When I was in high school back in the middle ages, I had an economics teacher named Mr. Stevens, who had a simple definition of economics. None of these dry paragraph-length textbook definitions about production, consumption, wealth, and distribution for him! Nope, his definition of economics consisted of four words:
The science of choice.
I hope he realizes that even though we were sometimes a rowdy bunch back then, his teaching had an impact, and still resonates with at least one of his students today. Many of my readers may recognize a familiar theme here, which harkens back to that simple ingenious definition.
After all who is it that’s making these choices? It’s individual people of course, which ties back to my recurring theme that there’s no such entity as the economy. That concept is just a way to describe the everyday process of people making choices about how to convert the resources in their environment into things they value.

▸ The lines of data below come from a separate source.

(** * Segflow engine: a shallow embedding of the server code

    The development follows the server sources:
    - [quickjs.ts]     the sandbox ([executeGeneratorToIndex]);
    - [evaluators.ts]  segment/campaign evaluation and the flow executor;
    - [config.ts]      the configuration diff ([analyzeConfig],
                       [executeConfigDelta]);
    - [services.ts]    [createConfig] and the services on users, events,
                       segments, campaigns, templates, transactions and the
                       email provider;
    - [email.ts]       [getEmailProvider], [sendEmail];
    - [schema.ts]      the tables and their foreign keys.

    JavaScript values are a small JSON-like datatype, database tables are
    finite maps and sets keyed by their primary keys, and code that reads
    and writes the database is written in a state-and-exception monad whose
    state survives a [throw] (a statement that already ran inside a
    transaction stays until the transaction is rolled back). *)

From Stdlib Require Import ZArith Ascii String.
From stdpp Require Import gmap strings list fin_maps sorting pretty.

Local Open Scope string_scope.
Set Warnings "-register-all,-clear-no-such-hyp".

(** ** JavaScript values *)

(** Numbers are integers: step indices, timestamps in milliseconds and the
    components of a duration.  Fractions, [NaN] and the infinities are not
    represented. *)
Inductive JSValue : Type :=
  | JUndefined
  | JNull
  | JBool (b : bool)
  | JNum (n : Z)
  | JStr (s : string)
  | JArr (items : list JSValue)
  | JObj (props : list (string * JSValue)).

(** [!!v] is [negb (truthy v)]. *)
Definition truthy (v : JSValue) : bool :=
  match v with
  | JUndefined | JNull => false
  | JBool b => b
  | JNum n => negb (n =? 0)%Z
  | JStr s => negb (String.eqb s "")
  | JArr _ | JObj _ => true
  end.

Definition nullish (v : JSValue) : bool :=
  match v with
  | JUndefined | JNull => true
  | _ => false
  end.

Fixpoint assoc {A : Type} (k : string) (l : list (string * A)) : option A :=
  match l with
  | [] => None
  | (k', v) :: l' => if String.eqb k k' then Some v else assoc k l'
  end.

(** [v?.k]: the own property [k] of an object, [undefined] otherwise. *)
Definition prop (v : JSValue) (k : string) : JSValue :=
  match v with
  | JObj props => default JUndefined (assoc k props)
  | _ => JUndefined
  end.

(** [v === "s"] *)
Definition is_str (v : JSValue) (s : string) : bool :=
  match v with
  | JStr s' => String.eqb s' s
  | _ => false
  end.

(** ** Results of code that may throw *)

Inductive outcome (A : Type) : Type :=
  | Ok (a : A)
  | Throw (message : string).
Arguments Ok {A} a.
Arguments Throw {A} message.

(** [v.k]: reading a property of [undefined] or [null] is a TypeError. *)
Definition get (v : JSValue) (k : string) : outcome JSValue :=
  if nullish v then Throw ("Cannot read properties of undefined (reading '" ++ k ++ "')")
  else Ok (prop v k).

(** ** The sandbox: [executeGeneratorToIndex] *)

Record GeneratorResult : Type := {
  value : JSValue;
  done : bool;
  attributes : JSValue
}.

Section Sandbox.
(** The QuickJS virtual machine is external.  A suspended generator is a
    state [Gen]; [evalFlow code] evaluates [(code)(ctx, rt);] and
    [next g a] is one call of [vmGenerator.next()] made while
    [ctx.attributes] is bound to [a]: the dumped [{value, done}] together
    with the dump of [ctx.attributes] read back afterwards. *)
Context {Gen : Type}.

Inductive IterResult : Type :=
  | IterYield (v : JSValue) (g' : Gen) (attrs' : JSValue)
  | IterReturn (v : JSValue) (attrs' : JSValue)
  | IterThrow (message : string).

A classic illustration of the relationship between human choice and economic outcomes is the idea of supply and demand curves along with the resulting concept of price equilibrium. As the price of something rises, more people are willing to produce it, so supply curves are normally sloped upwards. Demand curves slope downward as price increases though, because fewer people are able or willing to buy the product. The point at which these curves cross is the natural equilibrium of price and quantity, where everyone is as satisfied as possible given current production possibilities.
Of course, the supply and demand curves can shift positions as a result of some event in the real world such as changes in taste, technology, policy, or even weather. So a viral video about hula-hoops might shift the demand curve for those useful items upwards, meaning that the number wanted at each price point increases. The invention of cars shifted the demand for buggy whips downwards, while fracking technology pushed the supply curve of oil upwards. A recent blight on orange trees pushed the supply curve for orange juice down, and so on. Notice that except in cases of natural disaster, most curve-shifting events are driven by human choice.

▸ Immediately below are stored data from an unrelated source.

(* ===== verification/_CoqProject ===== *)
-Q . S2P
Prelude.v
Replica.v
Playlist.v
Starred.v
PosKey.v
ReadingPos.v
History.v
GoText.v
GoPath.v
Drive.v
DriveViews.v
Policy.v
PolicyDefaults.v
Candidate.v
AcqState.v
Satisfaction.v
Upgrade.v
Schedule.v
JobTable.v
Jobs.v
JobSteps.v
JobQueue.v
GoScan.v
Pieces.v
PieceSets.v
Chunking.v
ChunkStream.v
Manifests.v
ManifestSpec.v
Resume.v
ResumeSpec.v
BlobCatalog.v
StoreSteps.v
Collect.v
CollectSpec.v
CollectQuiet.v
Fsck.v
FsckSpec.v
Repair.v
RepairSpec.v
Transfers.v
TransfersSpec.v
Converge.v
ConvergeSpec.v
ReconcilePeer.v
BlobTransfer.v
BlobTransferSpec.v
ReconcileSpec.v
PeerRounds.v
Swarm.v
SwarmSteps.v
SwarmSpec.v
PiecePull.v
PiecePullSpec.v
Pull.v
PullSpec.v
Replicate.v
ReplicateSpec.v
GoEncoding.v
GoTime.v
Paging.v
Playback.v
RendererProgress.v
PlaybackSpec.v
PlaybackLists.v
Capability.v
CapabilitySpec.v
Planner.v
PlannerSpec.v
Routing.v
RoutingSpec.v
StartPlayback.v
StartPlaybackSpec.v
StreamPlan.v
StreamPlanSpec.v
Album.v
AlbumSpec.v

Free choice allows for the most efficient production and the most just distribution of wealth. Interference with free choice changes those outcomes, ultimately damaging the process so much that people eventually begin to starve (I’m looking at you Bernie Sanders, modern day icon of all the disastrous socialist experiments throughout history). For today though, let’s shine our light of Truth, Justice, and the Capitalist Way onto just one institution notorious for interfering with free choice; the central banks.

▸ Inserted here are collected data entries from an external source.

(** A strict order that separates distinct elements needs only transitivity:
    negative transitivity follows. *)
Lemma strict_total_intro :
  (∀ x, less x x = false) →
  (∀ x y z, less x y = true → less y z = true → less x z = true) →
  (∀ x y, less x y = false → less y x = false → x = y) →
  StrictTotal less.
Proof.
  intros Hirr Htr Hanti.
  split; [split|]; auto.
  intros x y z Hxy Hyz. destruct (less x z) eqn:Hxz; [|done].
  destruct (less y x) eqn:Hyx.
  - by rewrite (Htr _ _ _ Hyx Hxz) in Hyz.
  - rewrite (Hanti x y Hxy Hyx) in Hxz. congruence.
Qed.

#[export] Instance flip_weak `{!StrictWeak less} : StrictWeak (flip_less less).
Proof.
  split; unfold flip_less; intros.
  - apply less_irrefl.
  - by eapply less_trans.
  - by eapply less_ntrans.
Qed.

#[export] Instance flip_total `{!StrictTotal less} : StrictTotal (flip_less less).
Proof. split; [apply _|]. unfold flip_less. intros. by apply (less_antisym (less := less)). Qed.

#[export] Instance key_weak {B} (f : B → A) `{!StrictWeak less} :
  StrictWeak (key_less f less).
Proof.
  split; unfold key_less; intros.
  - apply less_irrefl.
  - by eapply less_trans.
  - by eapply less_ntrans.
Qed.

Lemma key_incomparable {B} (f : B → A) `{!StrictTotal less} x y :
  key_less f less x y = false → key_less f less y x = false → f x = f y.
Proof. unfold key_less. apply (less_antisym (less := less)). Qed.

#[export] Instance lex_weak {B} `{EqDecision A} (f : B → A) rest
  `{!StrictTotal less, !StrictWeak rest} : StrictWeak (lex_less f less rest).
Proof.
  split; unfold lex_less.
  - intros x. rewrite decide_True by done. apply less_irrefl.
  - intros x y z. destruct (decide (f x = f y)) as [Hxy|Hxy];
      destruct (decide (f y = f z)) as [Hyz|Hyz];
      destruct (decide (f x = f z)) as [Hxz|Hxz]; intros H1 H2; try congruence.
    + by eapply less_trans.
    + rewrite Hxz in H1. pose proof (less_asym _ _ H1). congruence.
    + by eapply less_trans.
  - intros x y z. destruct (decide (f x = f y)) as [Hxy|Hxy];
      destruct (decide (f y = f z)) as [Hyz|Hyz];
      destruct (decide (f x = f z)) as [Hxz|Hxz]; intros H1 H2; try congruence.
    + by eapply less_ntrans.
    + rewrite <-Hxz in H2. by pose proof (less_antisym _ _ H1 H2).
    + by eapply less_ntrans.
Qed.

Lemma lex_incomparable {B} `{EqDecision A} (f : B → A) rest `{!StrictTotal less} x y :
  lex_less f less rest x y = false → lex_less f less rest y x = false →
  f x = f y ∧ rest x y = false ∧ rest y x = false.
Proof.
  unfold lex_less. destruct (decide (f x = f y)) as [Hf|Hf];
    destruct (decide (f y = f x)); intros H1 H2; try congruence; [done|].
  exfalso. apply Hf. by apply (less_antisym (less := less)).
Qed.
End less_facts.

#[export] Instance Zltb_total : StrictTotal Z.ltb.
Proof.
  apply strict_total_intro; intros *; rewrite ?Z.ltb_lt, ?Z.ltb_ge; lia.
Qed.

#[export] Instance natltb_total : StrictTotal Nat.ltb.
Proof.
  apply strict_total_intro; intros *; rewrite ?Nat.ltb_lt, ?Nat.ltb_ge; lia.
Qed.

#[export] Instance Nltb_total : StrictTotal N.ltb.
Proof.
  apply strict_total_intro; intros *; rewrite ?N.ltb_lt, ?N.ltb_ge; lia.
Qed.

#[export] Instance str_lt_total : StrictTotal str_lt.
Proof.
  assert (∀ s t, str_lt s t = true ↔ ¬ String.le t s) as Hlt.
  { intros s t. unfold str_lt, String.le. destruct (String.leb t s); simpl; intuition congruence. }
  assert (∀ s t, str_lt s t = false ↔ String.le t s) as Hge.
  { intros s t. unfold str_lt, String.le. destruct (String.leb t s); simpl; intuition congruence. }
  apply strict_total_intro.
  - intros s. by apply Hge.
  - intros s t u. rewrite !Hlt. intros H1 H2 H3.
    destruct (total String.le s t) as [H|H]; [|done].
    apply H2. by trans s.
  - intros s t. rewrite !Hge. intros H1 H2. by apply (anti_symm String.le).
Qed.

(** ** The minimum under a [less] *)

Definition min_by {A} (less : A → A → bool) (a b : A) : A := if less b a then b else a.

Section min_by.
Context {A} (less : A → A → bool).

Lemma min_by_idem a : min_by less a a = a.
Proof. unfold min_by. by destruct (less a a). Qed.

Lemma min_by_comm `{!StrictTotal less} a b : min_by less a b = min_by less b a.
Proof.
  unfold min_by. destruct (less b a) eqn:H1, (less a b) eqn:H2; try done.
  - pose proof (less_asym _ _ _ H1). congruence.
  - by apply (less_antisym (less := less)).
Qed.

Lemma min_by_assoc `{!StrictWeak less} a b c :
  min_by less a (min_by less b c) = min_by less (min_by less a b) c.
Proof.
  unfold min_by.
  destruct (less c b) eqn:Hcb, (less b a) eqn:Hba; rewrite ?Hcb, ?Hba; try done.
  - by rewrite (less_trans _ _ _ Hcb Hba).
  - destruct (less c a) eqn:Hca; [|done].
    exfalso. pose proof (less_ntrans c b a Hcb Hba). congruence.
Qed.
End min_by.

(** ** Sorting

    [sort.SliceStable] with a [less] is the stable sort below.  [sort.Slice] is
    unspecified on ties, and is the same function where [less] separates
    distinct elements: [sort_by_unique] says that then every sorted permutation,
    whatever algorithm computed it, is the one [sort_by] returns. *)

Definition not_after {A} (less : A → A → bool) (x y : A) : Prop := less y x = false.

#[export] Instance not_after_dec {A} (less : A → A → bool) x y :
  Decision (not_after less x y).
Proof. unfold not_after. apply _. Defined.

Definition sort_by {A} (less : A → A → bool) (l : list A) : list A :=
  merge_sort (not_after less) l.

Section sort_by.
Context {A} (less : A → A → bool) `{!StrictWeak less}.

#[local] Instance not_after_total : Total (not_after less).
Proof.
  intros x y. unfold not_after. destruct (less y x) eqn:E; [|by left].
  right. by eapply less_asym.
Qed.

#[local] Instance not_after_trans : Transitive (not_after less).
Proof. intros x y z H1 H2. unfold not_after in *. by eapply less_ntrans. Qed.

Lemma sort_by_perm l : sort_by less l ≡ₚ l.
Proof. apply merge_sort_Permutation. Qed.

Lemma elem_of_sort_by x l : x ∈ sort_by less l ↔ x ∈ l.
Proof. by rewrite sort_by_perm. Qed.

Lemma length_sort_by l : length (sort_by less l) = length l.
Proof. by rewrite sort_by_perm. Qed.

Lemma NoDup_sort_by l : NoDup (sort_by less l) ↔ NoDup l.
Proof. by rewrite sort_by_perm. Qed.

Lemma sort_by_sorted l : StronglySorted (not_after less) (sort_by less l).
Proof. apply (StronglySorted_merge_sort _). Qed.

Lemma sort_by_unique l l' :
  (∀ x y, x ∈ l → y ∈ l → less x y = false → less y x = false → x = y) →
  l' ≡ₚ l → StronglySorted (not_after less) l' → l' = sort_by less l.
Proof.
  intros Hanti Hperm Hsorted.
  apply (StronglySorted_unique_strong (not_after less)).
  - intros x y Hx Hy H1 H2. apply Hanti; try done.
    + by rewrite <-Hperm.
    + by rewrite <-(sort_by_perm l).
  - done.
  - apply sort_by_sorted.
  - by rewrite sort_by_perm.
Qed.

(** Without duplicates, a total [less] sorts strictly. *)
Lemma sort_by_strict l :
  StrictTotal less → NoDup l → StronglySorted (λ x y, less x y = true) (sort_by less l).
Proof.
  intros Ht Hnd%NoDup_sort_by. pose proof (sort_by_sorted l) as Hs.
  induction Hs as [|x k Hk IH Hx]; constructor; inversion Hnd; subst; [auto|].
  rewrite Forall_forall in Hx |- *. intros y Hy. specialize (Hx y Hy). unfold not_after in Hx.
  destruct (less x y) eqn:E; [done|]. exfalso.
  by rewrite (less_antisym (less := less) x y E Hx) in *.
Qed.

Lemma sort_by_perm_eq l l' :
  (∀ x y, x ∈ l → y ∈ l → less x y = false → less y x = false → x = y) →
  l ≡ₚ l' → sort_by less l' = sort_by less l.
Proof.
  intros Hanti Hperm. apply sort_by_unique; [done| |apply sort_by_sorted].
  by rewrite sort_by_perm.
Qed.
End sort_by.

(** ** Maps that merge key by key

    The loops of the program that fold one Go map into another, joining the two
    values where both hold the key. *)

(** [if existing, ok := m[k]; ok { v = join(existing, v) }; m[k] = v] *)
Definition put_join `{Countable K} {V} (join : V → V → V) (k : K) (v : V)
    (m : gmap K V) : gmap K V :=
  <[k := match m !! k with Some existing => join existing v | None => v end]> m.

(** [for k, v := range src { put_join(dst, k, v) }] *)
Definition merge_into `{Countable K} {V} (join : V → V → V) (src dst : gmap K V) : gmap K V :=
  map_fold (put_join join) dst src.

(** What both compute: the pointwise join. *)
Definition join_maps `{Countable K} {V} (join : V → V → V) (m1 m2 : gmap K V) : gmap K V :=
  union_with (λ a b, Some (join a b)) m1 m2.

Section join_maps.
Context `{Countable K} {V} (join : V → V → V).
Implicit Types (m : gmap K V).

Lemma lookup_join_maps m1 m2 k :
  join_maps join m1 m2 !! k =
    match m1 !! k, m2 !! k with
    | Some a, Some b => Some (join a b)
    | Some a, None => Some a
    | None, o => o
    end.
Proof. unfold join_maps. rewrite lookup_union_with. by destruct (m1 !! k), (m2 !! k). Qed.

Lemma put_join_eq k v m : put_join join k v m = join_maps join m {[k := v]}.
Proof.
  apply map_eq. intros i. rewrite lookup_join_maps. unfold put_join.
  destruct (decide (i = k)) as [->|Hne].
  - rewrite lookup_insert_eq, lookup_singleton_eq. by destruct (m !! k).
  - rewrite lookup_insert_ne, lookup_singleton_ne by done. by destruct (m !! i).
Qed.

Lemma join_maps_empty_l m : join_maps join ∅ m = m.
Proof. apply map_eq. intros i. by rewrite lookup_join_maps, lookup_empty. Qed.

Lemma join_maps_empty_r m : join_maps join m ∅ = m.
Proof. apply map_eq. intros i. rewrite lookup_join_maps, lookup_empty. by destruct (m !! i). Qed.

Lemma join_maps_idem m : (∀ a, join a a = a) → join_maps join m m = m.
Proof.
  intros Hid. apply map_eq. intros i. rewrite lookup_join_maps.
  destruct (m !! i); [by rewrite Hid|done].
Qed.

Lemma join_maps_comm m1 m2 :
  (∀ a b, join a b = join b a) → join_maps join m1 m2 = join_maps join m2 m1.
Proof.
  intros Hc. apply map_eq. intros i. rewrite !lookup_join_maps.
  destruct (m1 !! i), (m2 !! i); congruence.
Qed.

Lemma join_maps_assoc m1 m2 m3 :
  (∀ a b c, join a (join b c) = join (join a b) c) →
  join_maps join m1 (join_maps join m2 m3) = join_maps join (join_maps join m1 m2) m3.
Proof.
  intros Ha. apply map_eq. intros i. rewrite !lookup_join_maps.
  destruct (m1 !! i), (m2 !! i), (m3 !! i); congruence.
Qed.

Monetary policy, as practiced by central banks around the globe, attempts to influence the economy through interest rates (i.e. the price of money) by interfering directly with the money supply. Since 2008, the U.S. Fed and other central banks have been trying to combat the so-called great recession, first with various quantitative easing schemes, and lately, in Europe and Japan, with negative interest rate policy, or NIRP (an acronym which always makes me want to exclaim, “Derp!” for some reason).
In effect, QE involves vast purchases of assets like government bonds in return for newly created reserves at member banks. NIRP goes a step further by charging interest on any unlent reserves, making it painful to hoard them.
The goal of all this is to induce banks to lend, thus inducing people to spend, thus helping the problems to mend by making the recession end.
Ahem, right. Ok, Leaving my horrible rhymes aside, let’s look at the various human choices involved to see why this doesn’t make sense.
1. Banks pass costs on. The management of a bank is responsible to its shareholders for profits. So they’ll do the most obvious thing, which is to raise fees and add more fees on customer accounts. Each bank can do this without losing business to competitors, because every bank has to do it. Way to go central banks! You just clobbered Aunt Millie with fees and she didn’t even get a new toaster.
2. It takes two to tango. Note that the central banks are trying to encourage commercial lending by fiddling with the price and supply of money. But that leaves out the other side of the equation; demand. There have to be two sides to every transaction. Without customers walking in the door asking to borrow, it doesn’t matter how much the bank has in excess reserves or how low interest rates go. Nothing’s going to happen.
So that brings us back to the question of choice. Why aren’t businesses choosing to take advantage of these killer rates to expand capacity? In other words, why has the demand curve for money shifted so far down? The problem is what Larry Kudlow would call a lack of “animal spirits” in the economy, meaning the willingness of companies to borrow, invest, hire, take risks on new ventures, etc.
Well if the question involves the idea of free choice, maybe the answer does too. I think Kudlow and other commentators have it right when they place the blame squarely on the shoulders of statist administrations like the ones in socialist Europe and our present administration in Washington. When business owners and managers are faced with a capricious, overbearing beaurocracy of regulators, they can’t plan for the future. When they’re faced with a president who constantly scorns “millionaires and billionaires” and negates their accomplishments by declaring, “You didn’t build that!”, many no longer even want to plan for the future.
I wouldn’t be running to the bank for a loan either.
So, Mr. Stevens, I heard you, and I agree. Economics is the science of choice. Now if only the statist governments and economy-planners around the world would listen to you and return freedom of choice back to economics.
Don’t hold your breath. But as currency traders, at least we can watch, anticipate, and profit from what the statists are doing. The best revenge is often selling a country’s currency short, as I always say (actually, this is the first time I’ve said that, but you get the idea).